Adjacency Matrix Aggregation

A bucket aggregation returning a form of adjacency matrix. The request provides a collection of named filter expressions, similar to the filters aggregation request. Each bucket in the response represents a non-empty cell in the matrix of intersecting filters.

Given filters named A, B and C the response would return buckets with the following names:

ABC

A

A

A&B

A&C

B

B

B&C

C

C

The intersecting buckets e.g A&C are labelled using a combination of the two filter names separated by the ampersand character. Note that the response does not also include a “C&A” bucket as this would be the same set of documents as “A&C”. The matrix is said to be symmetric so we only return half of it. To do this we sort the filter name strings and always use the lowest of a pair as the value to the left of the “&” separator.
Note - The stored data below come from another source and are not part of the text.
(** Raising where the stream has a value. *)
Lemma update_value_ok pre card slack l1 op l2 idx v :
  let rle := l1 ++ op :: l2 in
  let ptr := pre ++ card ++ le_bytes 2 (zlen rle) ++ rle ++ slack in
  Prefix pre Sparse -> zlen card = 8 -> bytes_ok (pre ++ card) -> bytes_ok slack -> Stream rle ->
  is_zero_range op = false -> idx = cover l1 -> 1 <= v <= qbit self + 1 ->
  exists rle' ptr' u, Raised idx v rle rle' /\ zlen rle' = zlen rle /\ update_sparse_reg self ptr idx v = Some (ptr', u) /\
    SparsePayload ptr' rle' (zlen slack) /\ Touched ptr ptr' u /\ (u = true <-> expand rle' <> expand rle).
Proof.
  intros rle ptr Hpre Hcard Hok Hsl Hst Hz Ei Hv. pose proof (stream_size rle Hst) as Hsz.
  pose proof (stream_bytes _ Hst) as Hb. unfold rle in Hb. apply bytes_ok_app in Hb as [Hb1 _].
  assert (El : op_len op = 1) by (unfold op_len; by rewrite Hz).
  assert (Eexp : expand rle = expand l1 ++ get_non_zero op :: expand l2).
  { unfold rle. rewrite expand_app. cbn [expand flat_map]. unfold op_regs. by rewrite Hz. }
  assert (Eloc : locate (rle ++ slack) idx 18 0 = Some (18 + zlen l1, 0 + cover l1, op_len op, op)).
  { unfold rle. rewrite <- app_assoc. cbn [app]. apply locate_found; [done|lia]. }
  unfold update_sparse_reg, ptr. rewrite layout_size, layout_from, (shape_header self shape), Eloc by done.
  cbn [mbind option_bind]. rewrite Hz. cbn [negb]. destruct (Z.leb_spec v (get_non_zero op)) as [Hle|Hgt].
  - exists rle, ptr, false. assert (Es : raise (expand rle) idx v = expand rle).
    { rewrite Eexp, raise_middle by done. do 2 f_equal. lia. }
    split_and!; try done; [split; try done; [lia|tauto]|by exists pre, card, slack].
  - pose proof (raised_value l1 op l2 idx v Hst Hz Ei ltac:(lia)) as HR. fold rle in HR.
    set (rle' := l1 ++ set_non_zero v :: l2) in *.
    assert (Hlen : zlen rle' = zlen rle) by (unfold rle', rle; by rewrite !zlen_app, !zlen_cons).
    exists rle', (pre ++ no_card ++ le_bytes 2 (zlen rle') ++ rle' ++ slack), true.
    assert (Ew : write_at (18 + zlen l1) [set_non_zero v] (pre ++ card ++ le_bytes 2 (zlen rle) ++ rle ++ slack)
      = Some (pre ++ card ++ le_bytes 2 (zlen rle') ++ rle' ++ slack)).
    { rewrite Hlen. pose proof (write_mid (pre ++ card ++ le_bytes 2 (zlen rle) ++ l1) [op] [set_non_zero v] (l2 ++ slack) (18 + zlen l1)) as E.
      unfold rle', rle in *. repeat rewrite <- app_assoc in E. repeat rewrite <- app_assoc. cbn [app] in *. apply E; [|done].
      rewrite !zlen_app, zlen_le_bytes. destruct Hpre as (Hl & _). lia. }
    rewrite Ew. cbn [mbind option_bind]. destruct (void_card pre card (le_bytes 2 (zlen rle') ++ rle' ++ slack) Hpre Hcard) as [Ec Hc].
    rewrite Ec. split_and!; try done; [by eapply void_payload; [..|apply HR]|]. split; [|done]. intros _.
    rewrite (raised_regs _ _ _ _ HR), Eexp. apply raise_grows; [done|lia].
Qed.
An alternative separator parameter can be passed in the request if clients wish to use a separator string other than the default of the ampersand.

Example:

  1. PUT /emails/_bulk?refresh
  2. { "index" : { "_id" : 1 } }
  3. { "accounts" : ["hillary", "sidney"]}
  4. { "index" : { "_id" : 2 } }
  5. { "accounts" : ["hillary", "donald"]}
  6. { "index" : { "_id" : 3 } }
  7. { "accounts" : ["vladimir", "donald"]}
  8. GET emails/_search
  9. {
  10. "size": 0,
  11. "aggs" : {
  12. "interactions" : {
  13. "adjacency_matrix" : {
  14. "filters" : {
  15. "grpA" : { "terms" : { "accounts" : ["hillary", "sidney"] }},
  16. "grpB" : { "terms" : { "accounts" : ["donald", "mitt"] }},
  17. "grpC" : { "terms" : { "accounts" : ["vladimir", "nigel"] }}
  18. }
  19. }
  20. }
  21. }
  22. }

In the above example, we analyse email messages to see which groups of individuals have exchanged messages. We will get counts for each group individually and also a count of messages for pairs of groups that have recorded interactions.

Response:

  1. {
  2. "took": 9,
  3. "timed_out": false,
  4. "_shards": ...,
  5. "hits": ...,
  6. "aggregations": {
  7. "interactions": {
  8. "buckets": [
  9. {
  10. "key":"grpA",
  11. "doc_count": 2
  12. },
  13. {
  14. "key":"grpA&grpB",
  15. "doc_count": 1
  16. },
  17. {
  18. "key":"grpB",
  19. "doc_count": 2
  20. },
  21. {
  22. "key":"grpB&grpC",
  23. "doc_count": 1
  24. },
  25. {
  26. "key":"grpC",
  27. "doc_count": 1
  28. }
  29. ]
  30. }
  31. }
  32. }

Usage

On its own this aggregation can provide all of the data required to create an undirected weighted graph. However, when used with child aggregations such as a date_histogram the results can provide the additional levels of data required to perform dynamic network analysis where examining interactions over time becomes important.

Limitations

For N filters the matrix of buckets produced can be N²/2 and so there is a default maximum imposed of 100 filters . This setting can be changed using the index.max_adjacency_matrix_filters index-level setting (note this setting is deprecated and will be repaced with indices.query.bool.max_clause_count in 8.0+).